Clinical-stage biopharmaceutical company BIND Biosciences has reported promising preclinical data from the Phase 1 clinical study of BIND-014 in patients with advanced or metastatic cancers.
BIND-014 is a programmable nanomedicine that combines a targeting ligand and a therapeutic nanoparticle to act against prostate specific membrane antigen (PSMA), a cell surface antigen expressed on the surface of cancer cells and on new blood vessels that feed a wide array of solid tumours.
The open label pharmacokinetic and pharmacodynamic dose escalation Phase 1 study was intended to evaluate the safety, tolerability and maximum tolerated dose of BIND-014 and to determine preliminary evidence of antitumour activity.

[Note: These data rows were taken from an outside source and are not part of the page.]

(** * Clock system controllers of the stm32f10x and msp432p401r platforms

    A shallow embedding of the two [SystemController] classes: the register
    traffic of [Initialize], the derived clock rates answered by
    [GetClockRate], and the peripheral power gates.  Registers are 32 bit
    wide and are written through a small monad that records every bus
    access, so that the order of the writes can be stated. *)

From Stdlib Require Import ZArith NArith List Bool Lia String.
Import ListNotations.
Local Open Scope Z_scope.

(* ===================================================================== *)
(** ** Frequencies *)

(** Modelled from the spec: [units::frequency::hertz_t] comes from the units
    header, which is not among the sources.  A frequency is a whole number
    of hertz; division is integer division truncating toward zero. *)
Definition hertz_t := Z.

Definition Hz (n : Z) : hertz_t := n.
Definition kHz (n : Z) : hertz_t := n * 1000.
Definition MHz (n : Z) : hertz_t := n * 1000000.

(** [f / n] on a frequency. *)
Definition fdiv (f : hertz_t) (n : Z) : hertz_t := Z.quot f n.

(** Modelled from the spec: [units::frequency::kilohertz_t] comes from the
    same header.  A variable of that type holds a whole number of kilohertz:
    storing a [hertz_t] into it divides by 1000, truncating toward zero, and
    reading it back as a [hertz_t] multiplies by 1000.  Comparing it with a
    frequency in another unit compares the two quantities. *)
Definition kilohertz_t := Z.

Definition to_kilohertz (f : hertz_t) : kilohertz_t := Z.quot f 1000.
Definition of_kilohertz (k : kilohertz_t) : hertz_t := k * 1000.

(* ===================================================================== *)
(** ** Enumerations with a numeric value ([Value] of utility/enum.hpp) *)

Class Enum (A : Type) := Value : A -> Z.

(* ===================================================================== *)
(** ** Bit manipulation on 32-bit registers *)

Module bit.

  (** Modelled from the spec: utility/bit.hpp is not among the sources.  A
      mask names a bit-field by the position of its lowest bit and its
      width; the operations set, clear, read one bit, or extract and insert
      a whole field of a 32-bit register. *)
Record Mask := { position : Z; width : Z }.

Definition CreateMaskFromRange (low high : Z) : Mask :=
    {| position := low; width := 1 + (high - low) |}.

Definition CreateMaskFromBit (p : Z) : Mask :=
    {| position := p; width := 1 |}.

  (** Wrap-around of [uint32_t]. *)
Definition u32 (x : Z) : Z := x mod 2 ^ 32.

Definition Extract (target : Z) (m : Mask) : Z :=
    Z.land (Z.shiftr target (position m)) (Z.ones (width m)).

Definition Insert (target value : Z) (m : Mask) : Z :=
    u32 (Z.lor
           (Z.land target (Z.lnot (Z.shiftl (Z.ones (width m)) (position m))))
           (Z.shiftl (Z.land value (Z.ones (width m))) (position m))).

Definition Set_ (target : Z) (p : Z) : Z :=
    u32 (Z.lor target (Z.shiftl 1 p)).

Definition Clear (target : Z) (p : Z) : Z :=
    u32 (Z.land target (Z.lnot (Z.shiftl 1 p))).

Definition Read (target : Z) (p : Z) : bool :=
    negb (Z.land target (Z.shiftl 1 p) =? 0).

End bit.

(** The overloads of [Set_], [Clear] and [Read] on a mask use its position. *)
Coercion bit.position : bit.Mask >-> Z.

(** The layout of bit-fields in a 32-bit register. *)
Module bit_layout.
Import bit.

(** A field that lies within the 32 bits of a register. *)
Definition field (m : Mask) : Prop :=
  0 <= position m /\ 0 <= width m /\ position m + width m <= 32.

(** Two fields that do not overlap. *)
Definition apart (m m' : Mask) : Prop :=
  position m' + width m' <= position m
  \/ position m + width m <= position m'.

End bit_layout.

(* ===================================================================== *)
(** ** The register bus *)

Module Machine.

Section Bus.
    (** Names of the memory-mapped registers of one platform. *)
Context {R : Type}.
Variable R_eqb : R -> R -> bool.

    (** One access of the bus, with the value read or written. *)
Inductive Event : Type :=
    | Load (r : R) (v : Z)
    | Store (r : R) (v : Z).

    (** The register file and the accesses made so far, oldest first. *)
Record Bus : Type := { mem : R -> Z; log : list Event }.

    (** How a piece of driver code ends: it returns, it stops in a fatal
        assertion, it is still spinning in a busy-wait when the polls
        allotted to it are used up, or it has left the defined behaviour of
        the language (an array read out of bounds). *)
Inductive Outcome (A : Type) : Type :=
    | Ok (a : A) (b : Bus)
    | Fatal (b : Bus)
    | Spin (b : Bus)
    | Undefined.

Definition M (A : Type) : Type := Bus -> Outcome A.

Definition ret {A} (a : A) : M A := fun b => Ok A a b.

Definition bind {A B} (m : M A) (k : A -> M B) : M B :=
      fun b =>
        match m b with
        | Ok _ a b' => k a b'
        | Fatal _ b' => Fatal B b'
        | Spin _ b' => Spin B b'
        | Undefined _ => Undefined B
        end.

Definition fatal {A} : M A := fun b => Fatal A b.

The preliminary Phase 1 data suggested that BIND-014 demonstrated partial response or stable disease in the pretreated patient population with durable responses of up to six months in some cases.
In addition, BIND-014 showed evidence of antitumour activity in tumours for which conventional docetaxel is known to have minimal activity.
At all dose levels studied, with 75mg/m² reached to date, BIND-014 was generally well-tolerated with no new toxicities observed, the company said.
BIND Biosciences president and chief executive officer Scott Minick said the encouraging Phase 1 data will support the company to advance BIND-014 into Phase 2 development planned later this year.
"In addition, these data show the emerging potential of BIND-014 to be a significant new cancer therapy for patients by fundamentally changing the pharmacology of docetaxel, allowing it to differentially concentrate in the tumours by up to ten-fold, as shown in our preclinical models, for better clinical efficacy across multiple cancers, including those in which conventional docetaxel has minimal activity," Minick added.
"BIND-014 is the clinical validation of BIND’s Accurin technology platform, and marks an important milestone for the field of nanomedicine, BIND and, most importantly, patients."
In preclinical cancer models, BIND-014 was found to deliver up to ten-fold more docetaxel to tumours than an equivalent dose of conventional docetaxel, thereby improving antitumour activity and tolerability.
The development of BIND-014 was funded in part by the National Cancer Institute and the US National Institutes of Standards and Technology (NIST) under its Advanced Technology Programme (ATP).